Outside its expression in bone, OPN is abundantly expressed by macrophages, but not by circulating monocytes and only poorly by neutrophils. The authors therefore verified the contribution of macrophages in the TRALI model by showing that macrophage depletion blocked the migration of neutrophils to lungs and consistently protected mice from TRALI. Hence depletion strategies further determined that macrophages are the likely source of OPN in TRALI. It remains to be established how macrophages are activated in this model, but the infused anti-MHC I antibodies and the Fcγ receptors expressed by macrophages are likely contributing.10 

The identification of OPN as a potential therapeutic target in TRALI is an important finding made by Kapur et al. An alternate approach might be the blockade of OPN receptor(s) on neutrophils. The authors ruled out the role of the CD44 family of receptors, which are involved in cell adhesion and migration and which indeed bind OPN. However, numerous integrins also capable of binding to OPN still remain, notably α9β1, which promotes neutrophil migration through its binding to polymerized OPN.9  The blockade of OPN polymerization or functions is unlikely to be generalizable to all transfused individuals. However, it may be applicable to transfused patients at risk of developing TRALI. Work still needs to be done to confirm that these findings are translatable to humans. Other cytokines and chemoattractants (eg, macrophage inflammatory protein-2) seem dispensable in this TRALI mouse model.
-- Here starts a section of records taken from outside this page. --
(* ===== verification/Block.v ===== *)
(** * Blocks ([chain-impl-mockchain/src/block/])

    A block is a header and its contents.  On the wire: the size of the header
    in two bytes, the header, and the fragments behind their sizes, as many as
    fill the content size that the header declares.  [block_deserialize] is the
    parser over a stream, [block_read] the one over a buffer. *)
From S2P Require Import Prelude Codec Sum Time Addr Key Config Settings PoolCert VoteCert LedgerState Fragment LedgerBlock Group Vrf Header.
From stdpp Require Import pretty.
Local Open Scope Z_scope.

(** [Display for ReadError]. *)
Definition read_error_display (e : ReadError) : string :=
  match e with
  | NotEnoughBytes l demanded =>
      "NotEnoughBytes: demanded " +:+ pretty demanded +:+ " bytes but got " +:+ pretty l
  | UnconsumedData len => "Unconsumed data: " +:+ pretty len +:+ " bytes left"
  | SizeTooBig e limit =>
      "Ask for number of elements " +:+ pretty e +:+ " above expected limit value: " +:+ pretty limit
  | StructureInvalid s => "Structure invalid: " +:+ s
  | UnknownTag t => "Unknown tag: " +:+ pretty t
  | InvalidData s => "Invalid data: " +:+ s
  end.
(** [Display for Hash]: lower-case hexadecimal. *)
Definition hex_digit (n : Z) : string :=
  match String.get (Z.to_nat n) "0123456789abcdef" with Some c => String c EmptyString | None => EmptyString end.
Definition hash_display (h : list Z) : string :=
  foldr (λ b s, hex_digit (b `div` 16) +:+ hex_digit (b `mod` 16) +:+ s) EmptyString h.

(** ** [headerraw.rs] *)
Definition header_raw_serialize (w raw : list Z) : list Z :=
  codec_put_bytes (codec_put_be 2 w (wrap 16 (Z.of_nat (length raw)))) raw.
Definition header_raw_deserialize (r : list Z) : outcome IoError (list Z * list Z) :=
  '(header_size, r) ← codec_get_be 2 r; codec_get (Z.to_nat header_size) r.

(** The causes of the [std::io::Error]s of the stream parser. *)
Inductive BlockError :=
| BlockIo (e : IoError)
| BlockHeaderInvalid (e : RawError)
| BlockInvalidData (s : string)
| BlockInvalidInput (e : ReadError).

Definition remaining_error (a b : Z) : string :=
  pretty a +:+ " bytes remaining according to the header but got a fragment of size " +:+ pretty b.
Definition content_hash_error (content_hash header_hash : list Z) : string :=
  "Inconsistent block content hash in header: block " +:+ hash_display content_hash +:+
  " header " +:+ hash_display header_hash.

Section block.
Context `{Crypto} `{Election} `{GroupEncoding} `{Ed25519} `{Dalek}.

Abbreviation Contents := (list Fragment).

(** ** [mod.rs] *)
Record Block := mkBlock { block_header : Header; block_contents : Contents }.
Definition block_eq {E} (a b : Block) : outcome E bool :=
  ha ← header_id (block_header a); hb ← header_id (block_header b); Ok (bool_decide (ha = hb)).
Definition block_fragments (b : Block) : list Fragment := block_contents b.

(** [property::Block]. *)
Definition block_id {E} (b : Block) : outcome E (list Z) := header_id (block_header b).
Definition block_parent_id {E} (b : Block) : outcome E (list Z) := header_block_parent_hash (block_header b).
Definition block_date_ {E} (b : Block) : outcome E BlockDate := header_block_date (block_header b).
Definition block_version (b : Block) : BlockVersion := header_block_version (block_header b).
Definition block_chain_length {E} (b : Block) : outcome E Z := header_chain_length (block_header b).

Definition block_serialize (w : list Z) (b : Block) : outcome infallible (list Z) :=
  v ← header_serialize [] (block_header b);
  let w := header_raw_serialize w v in
  foldM (λ w message, message_raw ← to_raw message; Ok (raw_serialize w message_raw)) w (block_contents b).

(** The loop of [deserialize]; every turn takes four bytes or more of the
    stream, whose length bounds the turns. *)
Fixpoint deserialize_fragments (fuel : nat) (serialized_content_size : Z) (contents : Contents) (r : list Z) :
    outcome BlockError (Contents * list Z) :=
  if 0 <? serialized_content_size then
    match fuel with
    | O => Panic
    | S fuel =>
        '(message_raw, r) ← map_err BlockIo (raw_deserialize r);
        let message_size := wrap 32 (Z.of_nat (size_bytes_plus_size message_raw)) in
        if serialized_content_size <? message_size then
          Err (BlockInvalidData (remaining_error message_size serialized_content_size))
        else
          message ← map_err BlockInvalidInput (from_raw message_raw);
          deserialize_fragments fuel (serialized_content_size - message_size) (contents ++ [message]) r
    end
  else Ok (contents, r).
Definition block_deserialize (r : list Z) : outcome BlockError (Block * list Z) :=
  '(header_raw, r) ← map_err BlockIo (header_raw_deserialize r);
  header ← map_err BlockHeaderInvalid (read_from_raw header_read header_raw);
  serialized_content_size ← header_block_content_size header;
  '(contents, r) ← deserialize_fragments (S (length r)) serialized_content_size [] r;
  '(content_hash, _content_size) ← lift (compute_hash_size contents);
  header_hash ← header_block_content_hash header;
  if decide (content_hash ≠ header_hash) then
    Err (BlockInvalidData (content_hash_error content_hash header_hash))
  else Ok (mkBlock header contents, r).

(** The loop of [read]. *)
Fixpoint read_fragments (fuel : nat) (remaining_content_size : Z) (contents : Contents) : Reader Contents :=
  if 0 <? remaining_content_size then
    match fuel with
    | O => λ _, Panic
    | S fuel =>
        message_raw ← raw_read;
        let message_size := Z.of_nat (size_bytes_plus_size message_raw) in
        if remaining_content_size <? message_size then
          read_fail (StructureInvalid (remaining_error message_size remaining_content_size))
        else
          message ← reader_of (λ e, StructureInvalid (read_error_display e)) (from_raw message_raw);
          read_fragments fuel (remaining_content_size - message_size) (contents ++ [message])
    end
  else mret contents.
Definition block_read : Reader Block :=
  header_size ← get_u16;
  header_buf ← split_to (Z.to_nat header_size);
  header ← read_fun (λ buf, '(h, _) ← header_read header_buf; Ok (h, buf));
  remaining_content_size ← read_fun (λ buf, s ← header_block_content_size header; Ok (s, buf));
  contents ← read_fun (λ buf, read_fragments (S (rb_left buf)) remaining_content_size [] buf);
  '(content_hash, _content_size) ← read_fun (λ buf, x ← lift (compute_hash_size contents); Ok (x, buf));
  header_hash ← read_fun (λ buf, x ← header_block_content_hash header; Ok (x, buf));
  if decide (header_hash ≠ content_hash) then
    read_fail (InvalidData (content_hash_error content_hash header_hash))
  else mret (mkBlock header contents).

(** ** [builder.rs]: the closure that finishes the header is an argument. *)
Definition block_builder {E} (version : BlockVersion) (contents : Contents)
    (hdr_builder : CHeader → outcome E Header) : outcome E Block :=
  hdr ← lift (header_builder version contents);
  header ← hdr_builder hdr;
  Ok (mkBlock header contents).
End block.
(* ===== verification/BlockTheorems.v ===== *)
(** * The wire format of blocks ([chain-impl-mockchain/src/block/])

    A block written by [serialize] is read back by both parsers; a block that
    the stream parser accepts is laid out as [serialize] lays blocks out, its
    header declares the size that its fragments take and hashes to them.  The
    last part states both as theorems, with a block of one transaction. *)
From S2P Require Import Prelude Codec Sum SumSpec Key Time Addr Config Settings PoolCert VoteCert LedgerState Fragment LedgerBlock SumTheorems Group Vrf Header HeaderSpec Block PoolCertSpec VotesSpec Transaction TransactionSpec LedgerTx LedgerTxSpec Leadership LeadershipTheorems.
Local Open Scope Z_scope.

Section spec.
Context `{HC : Crypto} `{HN : Election} `{HG : GroupEncoding} `{HE : Ed25519} `{HD : Dalek}.
Set Default Proof Using "Type*".
Abbreviation Contents := (list Fragment).

(** The bytes of the fragments, behind their sizes. *)
Definition raws_bytes (raws : list (list Z)) : list Z := concat (raw_serialize [] <$> raws).
Definition raw_small (raw : list Z) : Prop := Z.of_nat (length raw) < 2 ^ 32 - 4.

Lemma raws_cons raw raws : raws_bytes (raw :: raws) = raw_serialize [] raw ++ raws_bytes raws.
Proof. done. Qed.
Lemma length_raw raw : raw_small raw → length (raw_serialize [] raw) = size_bytes_plus_size raw.
Proof.
  intros Hl. unfold raw_small in Hl. rewrite raw_serialize_eq by lia.
  by rewrite !length_app, length_be_bytes.
Qed.
Lemma raw_serialize_app w raw : raw_small raw → raw_serialize w raw = w ++ raw_serialize [] raw.
Proof. intros Hl. unfold raw_small in Hl. by rewrite !raw_serialize_eq by lia. Qed.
Interleukin-8, a chemokine which is very potent in recruiting neutrophils in humans but absent in mice, is overexpressed in human TRALI and is a recognized risk factor.2  Thus, this work identifies OPN localization to the lungs as a novel mechanism promoting TRALI and further confirms the pathogenic role of neutrophils in this lethal pathogenesis.

Conflict-of-interest disclosure: The author declares no competing financial interests.